Ukraine's Culture Minister Oleksandr Tkachenko and Odesa mayor Gennadiy Trukhanov contested this in an open letter seen by AFP, saying that the city thrived long before the Russian empress's arrival.

"The continuous development of Odesa as a port city dates back to the 15th century," they said, adding that it was known as Hadzhybei.

But Russian President Vladimir "Putin's propaganda used the myth of the 'founding of Odesa by the empress,' which appeared in the 19th century, as one of the grounds for Russia's territorial claims on Ukrainian cities and the beginning of its armed aggression," they added.

'Glorious past'

Russia's representative to the world heritage committee on Wednesday repeatedly criticized what she described as a "poor" application dossier from Ukraine, alleging it was mostly drawn from Wikipedia and tourism websites.

The representative also accused Ukraine of "destroying monuments" in the area it sought to protect, and tried unsuccessfully to indefinitely adjourn the vote.

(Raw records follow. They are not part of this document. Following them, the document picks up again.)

(** Fractal swings are exactly the strict extremes of their windows: on
    numbers, [detect_swings] never fails, and reports a swing high (low) at a bar
    with a full window on both sides if and only if its high (low) is strictly
    above (below) that of every other bar of the window. *)
Theorem detect_swings_spec highs lows lookback :
  (0 < lookback)%nat → length lows = length highs → numbers highs → numbers lows →
  ∃ ps, detect_swings highs lows lookback = Ok ps ∧
    ∀ p, p ∈ ps ↔ (lookback ≤ pv_index p)%nat ∧ (pv_index p + lookback < length highs)%nat ∧
      match pv_kind p with
      | High => highs !! pv_index p = Some (pv_price p) ∧ extremal fgt highs lookback (pv_index p)
      | Low => lows !! pv_index p = Some (pv_price p) ∧ extremal flt lows lookback (pv_index p)
      end.
Proof.
  intros Hpos Hlen Hh Hl. unfold detect_swings. destruct (_ <? _)%nat eqn:E.
  { apply Nat.ltb_lt in E. exists []. split; [done|]. intros p. rewrite elem_of_nil. split; [done|]. lia. }
  apply Nat.ltb_ge in E.
  destruct (res_map_total (pivots_at highs lows lookback) (pivots_of highs lows lookback)
    (seq lookback (length highs - lookback - lookback))) as (ps & -> & Hps).
  { intros i [Hlo Hhi]%elem_of_seq. apply pivots_at_spec; auto; lia. }
  exists (concat ps). split; [done|]. intros p. rewrite list_elem_of_In, in_concat. split.
  - intros (l & Hin%list_elem_of_In & Hp%list_elem_of_In).
    apply list_elem_of_lookup in Hin as [k Hk]. destruct (Forall2_lookup_r _ _ _ _ _ Hps Hk) as (i & Hi & Hof).
    destruct (proj1 (Hof p) Hp) as [Hpi Hm]. rewrite Hpi.
    apply list_elem_of_lookup_2, elem_of_seq in Hi. split_and!; [lia|lia|done].
  - intros (Hlo & Hhi & Hm). assert (pv_index p ∈ seq lookback (length highs - lookback - lookback)) as Hin.
    { apply elem_of_seq. lia. }
    apply list_elem_of_lookup in Hin as [k Hk]. destruct (Forall2_lookup_l _ _ _ _ _ Hps Hk) as (l & Hl' & Hof).
    exists l. split; apply list_elem_of_In; [by eapply list_elem_of_lookup_2|]. by apply (proj2 (Hof p)).
Qed.

Lemma detect_swings_spec_witness :
  ∃ ps, detect_swings [fZ 1; fZ 3; fZ 2] [fZ 1; fZ 1; fZ 1] 1 = Ok ps ∧ mk_pivot 1 High (fZ 3) ∈ ps.
Proof.
  destruct (detect_swings_spec [fZ 1; fZ 3; fZ 2] [fZ 1; fZ 1; fZ 1] 1 (le_n 1) eq_refl
    ltac:(repeat constructor) ltac:(repeat constructor)) as (ps & Hps & Hspec).
  exists ps. split; [exact Hps|]. apply Hspec. split; [exact (le_n 1)|]. split; [exact (le_n 3)|].
  split; [reflexivity|]. exists (fZ 3). split; [reflexivity|]. intros j y Hj Hne Hy.
  destruct j as [|[|[|j]]]; [|contradiction (Hne eq_refl)| |discriminate Hy]; injection Hy as <-; vm_compute; reflexivity.
Defined.

(** ** Events are breaks of swing levels *)

Definition level_of (k : kind) (b : nat) (swings : list swing) (level : float) : Prop :=
  ∃ sw, sw ∈ swings ∧ sw_kind sw = k ∧ sw_price sw = level ∧ (sw_index sw < b)%nat.

(** A close crosses the price of an earlier swing. *)
Definition genuine_break (candles : list candle) (swings : list swing) (e : event) : Prop :=
  ∃ p c, (0 < ev_index e)%nat ∧ candles !! (ev_index e - 1)%nat = Some p ∧
    candles !! ev_index e = Some c ∧ ev_time e = c_open_time c ∧
    if bullish (ev_type e)
    then fgt (c_close c) (ev_level e) = true ∧ fle (c_close p) (ev_level e) = true ∧
         level_of High (ev_index e) swings (ev_level e)
    else flt (c_close c) (ev_level e) = true ∧ fge (c_close p) (ev_level e) = true ∧
         level_of Low (ev_index e) swings (ev_level e).

(** The state before bar [b]. *)
Record structure_inv (candles : list candle) (b : nat) (s : structure_state) : Prop := {
  inv_events e : e ∈ events s → genuine_break candles (swings_out s) e;
  inv_high h : last_high s = Some h → level_of High b (swings_out s) h;
  inv_low l : last_low s = Some l → level_of Low b (swings_out s) l }.

Lemma level_of_mono k b b' l l' x :
  level_of k b l x → (b ≤ b')%nat → l ⊆ l' → level_of k b' l' x.
Proof. intros (sw & ? & ? & ? & ?) Hb Hl. exists sw. split_and!; auto; lia. Qed.

Lemma genuine_break_mono candles l l' e : genuine_break candles l e → l ⊆ l' → genuine_break candles l' e.
Proof.
  intros (p & c & ? & ? & ? & ? & He) Hl. exists p, c. split_and!; [done..|].
  destruct (bullish _), He as (? & ? & ?); split_and!; eauto using level_of_mono.
Qed.

Lemma inv_close_break candles b p c s :
  (0 < b)%nat → candles !! (b - 1)%nat = Some p → candles !! b = Some c → structure_inv candles b s →
  structure_inv candles b (close_break b (c_open_time c) (c_close p) (c_close c) s).
Proof.
  intros Hb Hp Hc [He Hh Hl]. unfold close_break.
  destruct (last_high s) as [hi|] eqn:Ehi; [|by split; rewrite ?Ehi].
  destruct (last_low s) as [lo|] eqn:Elo; [|by split; rewrite ?Ehi, ?Elo].
  assert (∀ t level tr,
    (if bullish t then fgt (c_close c) level = true ∧ fle (c_close p) level = true ∧ level = hi
     else flt (c_close c) level = true ∧ fge (c_close p) level = true ∧ level = lo) →
    structure_inv candles b (mk_structure_state (Some hi) (Some lo) (prev_high s) (prev_low s) tr
      (swings_out s) (events s ++ [mk_event b (c_open_time c) t level]) (first_kind s))) as Hemit.
  { intros t level tr Ht. split; simpl; [|auto..]. intros e. rewrite elem_of_app, list_elem_of_singleton.
    intros [?| ->]; [by apply He|]. exists p, c. simpl. split_and!; [done..|].
    destruct (bullish t), Ht as (? & ? & ->); split_and!; auto. }
  cbv zeta. destruct (fgt (c_close c) hi && fle (c_close p) hi) eqn:E1.
  { apply andb_true_iff in E1 as [? ?]. destruct (decide _); apply Hemit; done. }
  destruct (flt (c_close c) lo && fge (c_close p) lo) eqn:E2; [|split; rewrite ?Ehi, ?Elo; auto].
  apply andb_true_iff in E2 as [? ?]. destruct (decide _); apply Hemit; done.
Qed.

Lemma inv_apply_pivot candles b time p s :
  (pv_index p < b)%nat → structure_inv candles b s → structure_inv candles b (apply_pivot time p s).
Proof.
  intros Hp [He Hh Hl]. unfold apply_pivot. destruct (pv_kind p); split; simpl;
    try (intros e ?; eapply genuine_break_mono; [by apply He|set_solver]).
  2,3: intros x Hx; eapply level_of_mono; [eauto|lia|set_solver].
  all: intros x [= <-]; eexists; (split; [apply elem_of_app; right; by left|done]).
Qed.

Lemma inv_take_pivots candles b time ps s :
  structure_inv candles (S b) s → structure_inv candles (S b) (take_pivots b time ps s).2.
Proof.
  revert s. induction ps as [|p ps IH]; intros s Hs; simpl; [done|].
  destruct (Nat.eqb_spec (pv_index p) b); [|done]. apply IH, inv_apply_pivot; [lia|done].
Qed.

After the decision was adopted, Russia's mission to UNESCO claimed in a statement it had been taken "under pressure from the West" and "disregarding rules of procedure."

It seethed that the world heritage committee had "ceased to be a platform for professional dialogue," and the world heritage status had become a "bargaining chip for settling political scores."

In Moscow, Russia's Foreign Ministry accused a group of Western countries of pushing through what it called a "politically motivated" decision in violation of standard procedures. 

"It was prepared hastily, without respecting the current high standards of UNESCO," the foreign ministry said, stressing that just six countries voted in favor.

Moscow pointed to "the glorious historical past of Odesa as part of the Russian state," insisting that the only threat the port city faced was from "the nationalist regime in Ukraine" which has taken down a number of monuments.

In December, Ukrainian authorities in Odesa pulled down a statue of Catherine II as part of its efforts to de-Russify the city, after polling residents on what to do with it.

Six other Ukrainian sites have already been inscribed on the UNESCO World Heritage List, including the Saint-Sophia Cathedral in the capital Kyiv and the historic center of the western city of Lviv.